La confianza dice: "Dios no nos da más de lo que podemos manejar".

Tenemos la tendencia a pensar que Dios es un supervisor, o el director general de nuestras vidas. Él está en el cielo y nos vigila en este momento, pero no es sólo un supervisor. Es un Padre amoroso que sabe exactamente lo que necesitamos en cada momento, y se preocupa profundamente por ti porque eres su hijo.

Si alguna vez has sido intimidado por alguien o has sentido que tu jefe era un dictador o un tirano, entonces esto puede ser difícil de entender: Dios no es así en absoluto. Él nos da todo lo que necesitamos -no más de lo que podemos manejar- y espera que tomemos buenas decisiones con lo que nos ha dado

Cuando confiamos en Dios tenemos esperanza en el futuro y él nos ayuda a encontrar la fuerza para superar los tiempos difíciles.

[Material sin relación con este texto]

(** The lease tables agree: after any sequence of leases, reaps, crashes
    and resolutions, a Mote is in a worker's leases exactly when the worker is
    among the Mote's holders, and the admission queries answer from that one
    relation; reaping a worker returns all its leases and leaves it none,
    without touching another worker's, and resolving a Mote frees it from every
    worker at once. *)
Theorem lease_tables_agree budget os :
  let t := run_lease_ops budget os in
  let held w m := m ∈ held_by_worker t w in
  (forall w m, is_held_by t m w = true <-> held w m)
  /\ (forall m, is_leased t m = true <-> exists w, held w m)
  /\ (forall w m, is_leased_by_other t m w = true <-> exists w', w' <> w /\ held w' m)
  /\ (forall w, (take_leases t w).1 = held_by_worker t w
        /\ forall w', held_by_worker (take_leases t w).2 w' ≡ if decide (w' = w) then ∅ else held_by_worker t w')
  /\ (forall m w, held_by_worker (resolve_committed t m) w ≡ held_by_worker t w ∖ {[m]}).
Proof.
  cbn zeta. pose proof (run_lease_ops_mirror budget os) as Hm. set (t := run_lease_ops budget os) in *.
  destruct Hm as [Hs Hh] eqn:E. clear E. split_and!.
  - intros w m. rewrite Hs. unfold is_held_by, holders_of.
    destruct (t.(holders) !! m) as [ws|]; cbn; [by rewrite bool_decide_eq_true|set_solver].
  - intros m. unfold is_leased. rewrite bool_decide_eq_true. setoid_rewrite Hs. unfold holders_of. split.
    + intros [ws Hws]. rewrite Hws. cbn. apply set_choose_L. by eapply Hh.
    + destruct (t.(holders) !! m); [eauto|set_solver].
  - intros w m. unfold is_leased_by_other. setoid_rewrite Hs. unfold holders_of.
    destruct (t.(holders) !! m) as [ws|]; cbn; [|set_solver].
    rewrite existsb_exists. setoid_rewrite <- list_elem_of_In. setoid_rewrite elem_of_elements.
    split; intros (w' & H1 & H2); exists w'; [split; [lia|done]|split; [done|lia]].
  - intros w. split; [done|]. intros w' m. destruct (take_leases_elem t w w' m) as [-> _].
    case_decide; set_solver.
  - intros m w m'. destruct (resolve_committed_elem t m w m') as [-> _]; [by split|]. set_solver.
Qed.

(** ** Retries *)
(** The crashes of [m] since it was last resolved. *)
Definition crash_count (m : MoteId) (os : list LeaseOp) : Z :=
  foldl (fun n o => match o with
                    | OpCrash m' => if decide (m' = m) then n + 1 else n
                    | OpResolve m' => if decide (m' = m) then 0 else n
                    | _ => n
                    end) 0 os.
Lemma crash_count_snoc m os o :
  crash_count m (os ++ [o])
  = match o with
    | OpCrash m' => if decide (m' = m) then crash_count m os + 1 else crash_count m os
    | OpResolve m' => if decide (m' = m) then 0 else crash_count m os
    | _ => crash_count m os
    end.
Proof. unfold crash_count. by rewrite foldl_app. Qed.
Lemma run_lease_ops_snoc budget os o :
  run_lease_ops budget (os ++ [o]) = lease_op budget (run_lease_ops budget os) o.
Proof. unfold run_lease_ops. by rewrite foldl_app. Qed.
Lemma crash_count_bound m os : 0 <= crash_count m os <= Z.of_nat (length os).
Proof.
  induction os as [|o os IH] using rev_ind; [done|]. rewrite crash_count_snoc, length_app. cbn [length].
  destruct o; try case_decide; lia.
Qed.
Lemma record_lease_retries t w ms :
  crash_failed (record_lease t w ms) = crash_failed t
  /\ attempt_failures (record_lease t w ms) = attempt_failures t.
Proof.
  unfold record_lease. set (t0 := Build_LeaseTracker _ _ _ _).
  change (crash_failed t) with (crash_failed t0). change (attempt_failures t) with (attempt_failures t0).
  generalize t0. induction ms as [|m ms IH]; intros t1; [done|]. cbn [foldl]. exact (IH (record_one w t1 m)).
Qed.
Lemma retries_counted budget os m :
  0 < budget < 2 ^ 32 -> Z.of_nat (length os) < 2 ^ 32 ->
  default 0 (attempt_failures (run_lease_ops budget os) !! m) = crash_count m os
  /\ (m ∈ crash_failed (run_lease_ops budget os) <-> 0 < crash_count m os < budget).
Proof.
  intros Hb. induction os as [|o os IH] using rev_ind; [cbn; set_solver by lia|].
  rewrite length_app. cbn [length]. intros Hl. destruct IH as [IHn IHc]; [lia|].
  pose proof (crash_count_bound m os) as Hcc.
  rewrite run_lease_ops_snoc, crash_count_snoc. set (t := run_lease_ops budget os) in *.
  destruct o as [w ms|w|m'|m']; cbn [lease_op].
  - destruct (record_lease_retries t w ms) as [-> ->]. done.
  - done.
  - unfold record_crash. cbn [snd attempt_failures crash_failed]. case_decide as Hm.
    + subst m'. rewrite lookup_insert_eq. cbn [default]. rewrite IHn, Z.mod_small by lia. split; [done|].
      destruct (Z.ltb_spec (crash_count m os + 1) budget); set_solver by lia.
    + rewrite lookup_insert_ne by done. split; [done|]. case_match; set_solver.
  - unfold resolve_committed. cbn [attempt_failures crash_failed]. case_decide as Hm.
    + subst m'. rewrite lookup_delete_eq. split; [done|]. set_solver by lia.
    + rewrite lookup_delete_ne by done. split; [done|]. set_solver.
Qed.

  • Dios te ama y quiere lo mejor para ti.
  • Confía en que Dios te ayudará en los momentos difíciles, al igual que ayudó a los israelitas a escapar de Egipto e hizo que cruzaran por tierra firme el Mar Rojo.
  • Dios es una fuente de fortaleza, porque nos ayuda a encontrar la fuerza para superar los tiempos difíciles.

Confiar en Dios nos da esperanza para nuestro futuro y nos ayuda a encontrar fuerzas cuando más las necesitamos.

Conclusión

Como puedes ver, la diferencia entre el miedo y la confianza en Dios no es tan sencilla como parece. No siempre es fácil entender las motivaciones de los demás o de tus propios pensamientos, por lo que es importante ser paciente contigo mismo y con los demás cuando intentes averiguar qué está pasando dentro de tu cabeza.

Lo mejor que puedes hacer es preguntarte si tus sentimientos provienen de un lugar de miedo o de confianza en Dios, y luego buscar formas de sanar esas heridas a través de la oración o el asesoramiento si es necesario.